I’ve created a set of macros to help reduce a bunch of boilerplate when dealing with CQRS applications but am stuck on one detail.
I’m not sure how to validate that a module macro argument is what I need it to be.
Example on line 40
If CreateUser
is not Module with a __command__
function – say I typo-ed it as CreateUse
– I’d love to simply bail out of compilation right away with the details on why it’s invalid.
But the exception gets lost in compilation and just fails at the level of Absinthe compilation.

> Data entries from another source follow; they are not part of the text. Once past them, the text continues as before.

(* ===== verification/LogMerge.v ===== *)
(** * Merging the performance logs ([scripts/merge_perf_logs.py])

    The script collects the events of all logs of a directory, orders them by their
    timestamps and writes them to one log.  A log is a string. *)

From Stdlib Require Import Ascii.
From S2P Require Import Prelude PyDict PyStr PyFloat VTimeSync.

(** ** Events *)

(** An event: the timestamp and the line *)
Definition entry : Type := Z * string.

Definition parse_vtime_entry (line : string) : option entry :=
  match split_on "," (strip line) with
  | _ :: ts :: _ => ts ← int_of_str ts; Some (ts, line)
  | _ => None
  end.

Definition parse_throughput_entry (line : string) : option entry :=
  match split_on "," (strip line) with
  | ts :: _ => if isdigit ts then ts ← int_of_str ts; Some (ts, line) else None
  | _ => None
  end.

(** [line[0].isdigit()], false for the empty line as [line and ...] is *)
Definition digit_first (line : string) : bool :=
  match line with EmptyString => false | String c _ => is_digit c end.

(** [all_events] and [header_written] *)
Record merged : Type := mk_merged { all_events : list entry; header_written : bool }.

Definition is_header (line : string) : bool :=
  startswith "timestamp_us," line || startswith "#" line.

Definition add_event (m : merged) (parsed : option entry) : merged :=
  match parsed with
  | Some e => mk_merged (all_events m ++ [e]) (header_written m)
  | None => m
  end.

Definition merge_line (m : merged) (line : string) : merged :=
  if is_empty line then m
  else if is_header line then
    if negb (header_written m) && startswith "timestamp_us," line
    then mk_merged (all_events m ++ [(0, line)]) true else m
  else if startswith "VTIME," line then add_event m (parse_vtime_entry line)
  else if digit_first line then add_event m (parse_throughput_entry line)
  else m.

Definition merge_file (m : merged) (text : string) : merged := foldl merge_line m (file_lines text).

Definition vtime_header : string :=
  "# VTIME format: VTIME,timestamp_us,device_id,gemm_id,phase,event,vt_start_us,vt_end_us,vt_duration_us".
Definition throughput_header : string :=
  "# Throughput format: timestamp_us,device_id,gemm_id,direction,bytes,throughput_b_s,epoch_start_us,epoch_end_us,packet_duration_us".

(** The events of all logs, with the headers when no log has one *)
Definition collected (files : list string) : list entry :=
  let m := foldl merge_file (mk_merged [] false) files in
  if header_written m then all_events m
  else (0, vtime_header) :: (0, throughput_header) :: all_events m.

Definition by_timestamp (x y : entry) : bool := x.1 <=? y.1.

(** The numbers the script prints *)
Record merge_statistics : Type := mk_merge_statistics {
  total_events : Z; vtime_count : Z; throughput_count : Z; header_count : Z }.

Definition count_lines (p : string -> bool) (events : list entry) : Z :=
  Z.of_nat (length (filter (fun e => p e.2 = true) events)).

Definition statistics_of (events : list entry) : merge_statistics :=
  let headers := count_lines (startswith "#") events in
  mk_merge_statistics (Z.of_nat (length events) - headers) (count_lines (startswith "VTIME,") events)
    (count_lines (fun l => digit_first l && negb (startswith "#" l)) events) headers.

(** [merge_logs]: [files] are the logs of the directory in the order of their paths, [None]
    when there is no directory; [None] stands for [False], and the result is the merged log
    with the numbers printed. *)
Definition merge_logs (files : option (list string)) : option (string * merge_statistics) :=
  match files with
  | None | Some [] => None
  | Some files =>
      match sort_by by_timestamp (collected files) with
      | [] => None
      | events => Some (terminated (map snd events), statistics_of events)
      end
  end.

(** ** The collected events *)

(** A line of a text has no line break. *)
Definition one_line (s : string) : Prop := no_char "010" s = true /\ no_char "013" s = true.

(** The parts of a string have the characters it has, but the separator. *)
Lemma split_on_parts (p : ascii -> bool) c s part :
  all_chars p s = true -> part ∈ split_on c s -> all_chars p part = true /\ no_char c part = true.
Proof.
  revert part. induction s as [|a s IH]; intros part; cbn [split_on all_chars].
  { by intros _ ->%list_elem_of_singleton. }
  intros [Ha Hs]%andb_prop. destruct (Ascii.eqb a c) eqn:Hac.
  { intros [->|Hin]%elem_of_cons; [done|by apply IH]. }
  destruct (split_on c s) as [|q qs] eqn:Hq; [by apply split_on_nonempty in Hq|].
  intros [->|Hin]%elem_of_cons; [|by apply IH; [|right]].
  destruct (IH q Hs ltac:(left)) as [H1 H2]. unfold no_char in *. cbn [all_chars].
  by rewrite Ha, Hac.
Qed.

Lemma file_lines_one_line text line : line ∈ file_lines text -> one_line line.
Proof.
  intros Hl. pose proof (universal_newlines_no_cr text) as Hcr.
  assert (Hin : line ∈ split_on "010" (universal_newlines text)).
  { unfold file_lines in Hl. destruct (universal_newlines text) as [|c t]; [by apply elem_of_nil in Hl|].
    destruct (last _) as [[|]|]; [|done|done]. by apply elem_of_take in Hl as (i & Hi%list_elem_of_lookup_2 & _). }
  destruct (split_on_parts (fun a => negb (Ascii.eqb a "013")) "010" _ _ Hcr Hin) as [H1 H2].
  by split.
Qed.

(** What a line is taken for *)
Inductive line_kind : Type := ts_header | comment | vtime_line | throughput_line.

#[export] Instance line_kind_eq_dec : EqDecision line_kind.
Proof. solve_decision. Defined.

Definition kind_of (line : string) : option line_kind :=
  if startswith "timestamp_us," line then Some ts_header
  else if startswith "#" line then Some comment
  else if startswith "VTIME," line then Some vtime_line
  else if digit_first line then Some throughput_line else None.
(* ===== verification/SyncAnalysis.v ===== *)
(** * Analyses of the synchronisation
      ([scripts/analyze_sync.py], [verify_sync_correctness.py],
      [compare_sync_strategies.py], [compare_sync_methods.py])

    Four scripts read performance logs and compare the virtual times of the devices, before
    and after [sync_virtual_time.py] or under its two methods.  Of what they print, the
    numbers are modelled. *)

From Stdlib Require Import Ascii.
From S2P Require Import Prelude PyDict PyStr PyFloat FloatOrder PyJson VTimeSync LogMerge.
From S2P Require BatchRuntime.

(** [max(values) - min(values)]; the values of an empty dictionary raise *)
Definition max_of_values (l : list Z) : outcome Z :=
  of_option (ValueError "max() arg is an empty sequence") (max_list l).
Definition min_of_values (l : list Z) : outcome Z :=
  of_option (ValueError "min() arg is an empty sequence") (min_list l).
Definition spread (l : list Z) : outcome Z :=
  hi ← max_of_values l; lo ← min_of_values l; Ret (hi - lo).

(** [d[k]] *)
Definition item {K V} `{EqDecision K} (k : K) (d : list (K * V)) : outcome V :=
  of_option (KeyError "") (dict_get k d).

Definition floordiv (a b : Z) : outcome Z :=
  if b =? 0 then Raise (ZeroDivisionError "integer division or modulo by zero") else Ret (a / b).

(** ** Before and after ([analyze_sync.py]) *)

Module Metrics.

Record ComputeEvent : Type := mk_compute {
  gemm_id : Z;
  device_id : Z;
  vt_start_us : Z;
  vt_end_us : Z;
}.

(** One line: every COMPUTE event counts, whatever its event. *)
Definition parse_compute_line (line : string) : option ComputeEvent :=
  if startswith "VTIME," line then
    match split_on "," line with
    | _ :: _ :: dev :: gemm :: phase :: _ :: st :: en :: _ :: _ =>
        if String.eqb phase "COMPUTE" then
          gemm ← int_of_str gemm; dev ← int_of_str dev; st ← int_of_str st; en ← int_of_str en;
          Some (mk_compute gemm dev st en)
        else None
    | _ => None
    end
  else None.

Definition parse_log_for_compute_events (text : string) : list ComputeEvent :=
  omap parse_compute_line (file_lines text).

Definition organize_by_gemm (events : list ComputeEvent) : pydict Z (list ComputeEvent) :=
  group_by gemm_id events.

Record SyncMetrics : Type := mk_metrics {
  devices : list Z;
  original_vt_starts : pydict Z Z;
  synced_vt_starts : pydict Z Z;
  original_spread_us : Z;
  synced_spread_us : Z;
  improvement_us : Z;
  improvement_pct : json;
  is_synchronized : bool;
}.

Definition SYNC_THRESHOLD_US : Z := 100.

(** [{e.device_id: e for e in events}] *)
Definition by_device (events : list ComputeEvent) : pydict Z ComputeEvent :=
  dict_of_pairs (map (fun e => (device_id e, e)) events).

(** [{d: by_device[d].vt_start_us for d in devices}] *)
Definition starts_by_device (d : pydict Z ComputeEvent) (devices : list Z) : outcome (pydict Z Z) :=
  mapO (fun k => e ← item k d; Ret (k, vt_start_us e)) devices.

Definition percent_of (improvement original : Z) : outcome json :=
  if 0 <? original
  then x ← int_truediv improvement original; Ret (JFloat (fmul x (f_of_Z 100)))
  else Ret (JInt 0).

Definition metrics_of (orig_events sync_events : list ComputeEvent) : outcome SyncMetrics :=
  let orig_by_device := by_device orig_events in
  let devices := sort_by Z.leb (dict_keys orig_by_device) in
  orig_vt_starts ← starts_by_device orig_by_device devices;
  sync_vt_starts ← starts_by_device (by_device sync_events) devices;
  orig_spread ← spread (dict_values orig_vt_starts);
  sync_spread ← spread (dict_values sync_vt_starts);
  let improvement := orig_spread - sync_spread in
  pct ← percent_of improvement orig_spread;
  Ret (mk_metrics devices orig_vt_starts sync_vt_starts orig_spread sync_spread improvement pct
         (sync_spread <? SYNC_THRESHOLD_US)).

(** The GEMMs of the original log that the synchronised one has too *)
Fixpoint calculate_sync_metrics (original_events synced_events : pydict Z (list ComputeEvent)) :
    outcome (pydict Z SyncMetrics) :=
  match original_events with
  | [] => Ret []
  | (g, orig) :: original_events =>
      match dict_get g synced_events with
      | None => calculate_sync_metrics original_events synced_events
      | Some sync =>
          m ← metrics_of orig sync;
          ms ← calculate_sync_metrics original_events synced_events;
          Ret ((g, m) :: ms)
      end
  end.

(** [print_comparison]: the number of GEMMs, of synchronised ones, and their percentage *)
Definition overall_results (metrics : pydict Z SyncMetrics) : outcome (Z * Z * Z) :=
  let total_gemm := Z.of_nat (length metrics) in
  let synced_count := Z.of_nat (length (filter (fun m => is_synchronized m.2 = true) metrics)) in
  pct ← floordiv (synced_count * 100) total_gemm;
  Ret (total_gemm, synced_count, pct).

(** [print_timeline]: a bar's length and the offset from the earliest device *)
Definition timeline_of (devices : list Z) (times : pydict Z Z) : outcome (list (Z * Z * Z)) :=
  min_time ← min_of_values (dict_values times);
  mapO (fun d => vt ← item d times;
                 let offset_from_min := vt - min_time in
                 Ret (Z.max 1 (offset_from_min / 50), vt, offset_from_min)) devices.

Definition timeline (metrics : pydict Z SyncMetrics) :
    outcome (list (Z * (list (Z * Z * Z) * list (Z * Z * Z)))) :=
  mapO (fun g => m ← item g metrics;
                 before ← timeline_of (devices m) (original_vt_starts m);
                 after ← timeline_of (devices m) (synced_vt_starts m);
                 Ret (g, (before, after)))
    (take 5 (sort_by Z.leb (dict_keys metrics))).

(** [main]: both logs analysed, the comparison and the timeline printed *)
Definition analyze_main (original_log synced_log : string) :
    outcome (pydict Z SyncMetrics * (Z * Z * Z) * list (Z * (list (Z * Z * Z) * list (Z * Z * Z)))) :=
  metrics ← calculate_sync_metrics (organize_by_gemm (parse_log_for_compute_events original_log))
              (organize_by_gemm (parse_log_for_compute_events synced_log));
  results ← overall_results metrics;
  lines ← timeline metrics;
  Ret (metrics, results, lines).
End Metrics.

(** ** Checking a synchronised log ([verify_sync_correctness.py]) *)

Module Verify.

Record event : Type := mk_event {
  timestamp : Z;
  device_id : Z;
  gemm_id : Z;
  phase : string;
  event_name : string;
  vt_start_us : Z;
  vt_end_us : Z;
  vt_duration_us : Z;
}.

Definition to_int (s : string) : outcome Z :=
  of_option (ValueError "invalid literal for int()") (int_of_str s).

(** A malformed number raises. *)
Definition parse_vtime_event (line : string) : outcome (option event) :=
  match split_on "," (strip line) with
  | _ :: ts :: dev :: gemm :: ph :: ev :: st :: en :: dur :: _ =>
      ts ← to_int ts; dev ← to_int dev; gemm ← to_int gemm;
      st ← to_int st; en ← to_int en; dur ← to_int dur;
      Ret (Some (mk_event ts dev gemm ph ev st en dur))
  | _ => Ret None
  end.

Fixpoint read_events (lines : list string) : outcome (list event) :=
  match lines with
  | [] => Ret []
  | line :: lines =>
      if startswith "VTIME," line then
        e ← parse_vtime_event line; es ← read_events lines;
        Ret (match e with Some e => e :: es | None => es end)
      else read_events lines
  end.

Definition read_log (filepath : string) : outcome (pydict Z (list event)) :=
  es ← read_events (file_lines filepath); Ret (group_by gemm_id es).

Definition is_start (e : event) : bool :=
  String.eqb (phase e) "COMPUTE" && String.eqb (event_name e) "START".

(** [{evt["device_id"]: evt for evt in events if ...}] *)
Definition starts_of_device (events : list event) : pydict Z event :=
  dict_of_pairs (map (fun e => (device_id e, e)) (filter (fun e => is_start e = true) events)).

(** A device with its times before and after and the offset *)
Record shift : Type := mk_shift { s_device : Z; s_before : Z; s_after : Z; s_offset : Z }.

(** What is found of a GEMM: no starts; different times; or one time for all devices, with
    the changes of all events *)
Inductive verdict : Type :=
  | no_starts
  | different (shifts : list shift) (times : list Z)
  | synchronised (shifts : list shift) (baseline_vt : Z)
      (changes : list (Z * string * string * Z * Z * Z)).

Definition shifts_of (before after : pydict Z event) : outcome (list shift) :=
  mapO (fun d => b ← item d before; a ← item d after;
                 Ret (mk_shift d (vt_start_us b) (vt_start_us a) (vt_start_us a - vt_start_us b)))
    (sort_by Z.leb (dict_keys before)).

Definition event_key (e : event) : Z * string * string := (device_id e, phase e, event_name e).
Definition all_by_key (events : list event) : pydict (Z * string * string) event :=
  dict_of_pairs (map (fun e => (event_key e, e)) events).

(** The order of tuples *)
Definition key_leb (x y : Z * string * string) : bool :=
  (x.1.1 <? y.1.1) ||
  ((x.1.1 =? y.1.1) && (String.ltb x.1.2 y.1.2 || (String.eqb x.1.2 y.1.2 && String.leb x.2 y.2))).

Definition changes_of (before after : list event) : list (Z * string * string * Z * Z * Z) :=
  let before_all := all_by_key before in
  let after_all := all_by_key after in
  omap (fun k => b ← dict_get k before_all; a ← dict_get k after_all;
                 Some (k, vt_start_us b, vt_start_us a, vt_start_us a - vt_start_us b))
    (sort_by key_leb (dict_keys before_all)).

Definition analyze_gemm (before_events after_events : pydict Z (list event)) (gemm_id : Z) :
    outcome verdict :=
  let bs := dict_get_default gemm_id [] before_events in
  let as_ := dict_get_default gemm_id [] after_events in
  let before := starts_of_device bs in
  let after := starts_of_device as_ in
  match before, after with
  | [], _ | _, [] => Ret no_starts
  | _, _ =>
      shifts ← shifts_of before after;
      match remove_dups (map s_after shifts) with
      | [baseline_vt] => Ret (synchronised shifts baseline_vt (changes_of bs as_))
      | unique_vts => Ret (different shifts unique_vts)
      end
  end.

(** The offsets of every device over the GEMMs of the log before; [after[gemm_id]] of the
    default dictionary is empty for a GEMM the log after does not have *)
Definition offsets_of_gemm (before after : pydict Z (list event)) (offsets : pydict Z (list Z))
    (g : Z * list event) : outcome (pydict Z (list Z)) :=
  let b := starts_of_device g.2 in
  let a := starts_of_device (dict_get_default g.1 [] after) in
  match b, a with
  | [], _ | _, [] => Ret offsets
  | _, _ =>
      foldO (fun offsets de => x ← item de.1 a;
               Ret (dict_alter (fun l => default [] l ++ [vt_start_us x - vt_start_us de.2]) de.1 offsets))
        b offsets
  end.

Record device_statistics : Type := mk_device_statistics {
  d_device : Z; d_average : float; d_min : Z; d_max : Z; d_total : Z }.

Definition device_statistics_of (do : Z * list Z) : outcome device_statistics :=
  avg ← int_truediv (sum_list do.2) (Z.of_nat (length do.2));
  lo ← min_of_values do.2; hi ← max_of_values do.2;
  Ret (mk_device_statistics do.1 avg lo hi (sum_list do.2)).

(** What [main] prints: the verdicts on the first GEMMs, the numbers of GEMMs and of pairs of
    devices and GEMMs, and the offsets of every device *)
Record report : Type := mk_report {
  verdicts : list verdict;
  synced_gemms : Z;
  total_events : Z;
  offset_statistics : list device_statistics;
}.

Definition verify_main (before_path after_path : string) : outcome report :=
  before ← read_log before_path;
  after ← read_log after_path;
  vs ← mapO (analyze_gemm before after) (seqZ 0 (Z.min 5 (Z.of_nat (length before))));
  offsets ← foldO (offsets_of_gemm before after) before [];
  stats ← mapO (fun d => o ← item d offsets; device_statistics_of (d, o))
            (sort_by Z.leb (dict_keys offsets));
  Ret (mk_report vs (Z.of_nat (length before))
         (sum_list (map (fun do => Z.of_nat (length do.2)) offsets)) stats).
End Verify.

(** ** The two strategies ([compare_sync_strategies.py]) *)

Module Strategies.

(** The start and the end of a device, as far as recorded *)
Definition times : Type := option Z * option Z.
(** [defaultdict(dict)]: by GEMM, then by device *)
Definition table : Type := pydict Z (pydict Z times).

(** [compute_times[g][d] = t] *)
Definition put (g d : Z) (t : times) (table : table) : Strategies.table :=
  dict_alter (fun inner => dict_set d t (default [] inner)) g table.

(** [g in compute_times[d]] creates [compute_times[d]]. *)
Definition touch (d : Z) (table : table) : Strategies.table :=
  match dict_get d table with Some _ => table | None => table ++ [(d, [])] end.
Definition dict_rows (table : list (list string)) : list csv_row :=
  match table with
  | [] => []
  | fieldnames :: rows => map (dict_row fieldnames) (filter (fun fields => fields <> []) rows)
  end.

(** [int] of a field *)
Definition int_field (f : option string) : outcome Z :=
  match f with
  | None => Raise (TypeError "int() argument must be a string or a real number")
  | Some s => of_option (ValueError "invalid literal for int()") (int_of_str s)
  end.

(** [int(row[key])] and [int(row.get(key, 0))] *)
Definition row_int (key : string) (row : csv_row) : outcome Z :=
  f ← of_option (KeyError key) (dict_get key row); int_field f.
Definition row_int_or_zero (key : string) (row : csv_row) : outcome Z :=
  match dict_get key row with None => Ret 0 | Some f => int_field f end.

Definition json_field (f : option string) : json :=
  match f with Some s => JStr s | None => JNull end.

Definition gemm_row (row : csv_row) : outcome GemmCall :=
  name ← of_option (KeyError "function_name") (dict_get "function_name"%string row);
  start ← row_int "start_ns" row; stop ← row_int "end_ns" row;
  duration ← row_int "duration_ns" row;
  m ← row_int_or_zero "m" row; n ← row_int_or_zero "n" row; k ← row_int_or_zero "k" row;
  Ret (mk_gemm (json_field name) start stop duration m n k).

Definition by_start (x y : GemmCall) : bool := g_start_ns x <=? g_start_ns y.
Definition by_slot_start (x y : StepSlot) : bool := s_start_ns x <=? s_start_ns y.

(** A row that raises [KeyError] or [ValueError] is passed over. *)
Fixpoint gemm_rows (rows : list csv_row) : outcome (list GemmCall) :=
  match rows with
  | [] => Ret []
  | row :: rows =>
      match gemm_row row with
      | Ret c => cs ← gemm_rows rows; Ret (c :: cs)
      | Raise (KeyError _) | Raise (ValueError _) => gemm_rows rows
      | Raise e => Raise e
      end
  end.

Definition parse_gemm_log (table : list (list string)) : outcome (list GemmCall) :=
  calls ← gemm_rows (dict_rows table); Ret (sort_by by_start calls).

Definition slot_row (row : csv_row) : outcome StepSlot :=
  step ← row_int "step" row; start ← row_int "start_ns" row; stop ← row_int "end_ns" row;
  sm ← row_int "sm_count" row; Ret (mk_slot step start stop sm).
Lemma divided_time t m :
  pfin t -> pfin m -> fval m <= one ->
  exists x, (if flt fzero m then fdiv t m else Ret t) = Ret x /\ fle t x = true.
Proof.
  intros Ht Hm Hm1. destruct (flt fzero m) eqn:Hpos.
  2:{ exists t. split; [done|]. apply fle_slower; [done|]. right. split; [done|lia]. }
  assert (exists q, fdiv t m = Ret q) as [q Hq].
  { apply pfin_cases in Hm as [->|(k & e & -> & _)]; [done|by eexists]. }
  exists q. split; [done|]. apply fle_slower; [done|].
  eapply fdiv_ge; [exact Ht|exact Hm|exact Ht|exact Hq|]. apply pfin_fval in Ht. nia.
Qed.

(** The loop is the sum of the levels' times. *)
Lemma reweighted_sum nominal trace devices nb nl times :
  mapO (level_time trace devices nb nl) (per_level_breakdown nominal) = Ret times ->
  cleave_reweighted_runtime nominal trace devices nb nl =
  Ret (fadd (py_sum times) (optimizer_tail_ms nominal)).
Proof.
  unfold cleave_reweighted_runtime, py_sum. generalize fzero as acc.
  revert times. induction (per_level_breakdown nominal) as [|row rows IH]; intros times acc;
    cbn [mapO foldO].
  - by intros [= <-].
  - destruct (level_time _ _ _ _ row) as [x|]; [|done].
    destruct (mapO _ rows) as [xs|]; [|done]. intros [= <-]. cbn [mbind outcome_bind foldl].
    by apply IH.
Qed.

Definition level_ok (nl : Z) (row : level_row) : Prop :=
  pfin (runtime_ms row) /\ 0 <= row_level row < nl.

(** The devices of every level are fewer than 2^53. *)
Definition few_devices (devices : list (Z * list Z)) : Prop :=
  forall l, Z.of_nat (length (dict_get_default l [] devices)) < 2 ^ 53.

(** C25: CLEAVE under a generated trace.  Whatever the generator draws, for a depth in
    [0, 1] and levels the batch has, the reweighting raises nothing: every level has a mean
    rate of its devices, and its time is at least its nominal time (infinite after an
    overflow), whatever the drift of the network; the runtime is the sum of these times and
    the optimizer tail. *)
Theorem cleave_levels_inflated `{Numpy} `{!NumpyLaws} {R : Type} `{Rng R} `{!RngLaws R}
    a (r : R) trace r' nominal devices nl :
  depth (magnitude a) -> 0 < num_bins a < 2 ^ 53 ->
  generate_within_batch_traces a r = (Ret trace, r') ->
  few_devices devices -> Forall (level_ok nl) (per_level_breakdown nominal) ->
  exists times,
    mapO (level_time trace devices (num_bins a) nl) (per_level_breakdown nominal) = Ret times /\
    Forall2 (fun row x => fle (runtime_ms row) x = true) (per_level_breakdown nominal) times /\
    cleave_reweighted_runtime nominal trace devices (num_bins a) nl =
      Ret (fadd (py_sum times) (optimizer_tail_ms nominal)).
Proof.
  intros Hmag Hbins Hgen Hdev Hrows.
  pose proof (generate_generated a Hmag Hbins r trace r' Hgen) as Htrace.
  enough (exists times,
    mapO (level_time trace devices (num_bins a) nl) (per_level_breakdown nominal) = Ret times /\
    Forall2 (fun row x => fle (runtime_ms row) x = true) (per_level_breakdown nominal) times)
    as (times & Hm & Hall).
  { exists times. split; [exact Hm|]. split; [exact Hall|]. by apply reweighted_sum. }
  induction Hrows as [|row rows [Ht Hl] _ (xs & Hxs & Hall)]; [by exists []|].
  destruct (mean_rate_ok a Hmag Hbins trace (dict_get_default (row_level row) [] devices)
              (row_level row) nl Htrace (Hdev _) Hl) as (m & Hm & Hp & Hm1).
  destruct (divided_time (runtime_ms row) m Ht Hp Hm1) as (x & Hx & Hle).
  assert (Hlt : level_time trace devices (num_bins a) nl row = Ret x).
  { unfold level_time. rewrite Hm. exact Hx. }
  exists (x :: xs). cbn [mapO]. rewrite Hlt, Hxs. split; [done|]. by constructor.
Qed.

This works correctly when the macro is top-level as you can see here on line 7
But in the first example I receive
== Compilation error in file lib/example_api/schema.ex ==
** (Absinthe.Schema.Error) Compilation failed:
---------------------------------------
## Locations
Could not load module `Elixir.ExampleApi.Types.UserTypes`. It returned reason: `unavailable`.
I’m guessing that it’s because I’m already in the context of an Absinthe macro by calling Module.eval_quoted(__CALLER__, quoted)
. But I’m at the limit of my knowledge here.
Relevant code here
Second question is how I can defer checking these modules until the last possible moment?
As of now, I’m forced to call module.__info__/1
in Guards and it feels dirty.
I hope this makes sense. If not, I’m open to discussion.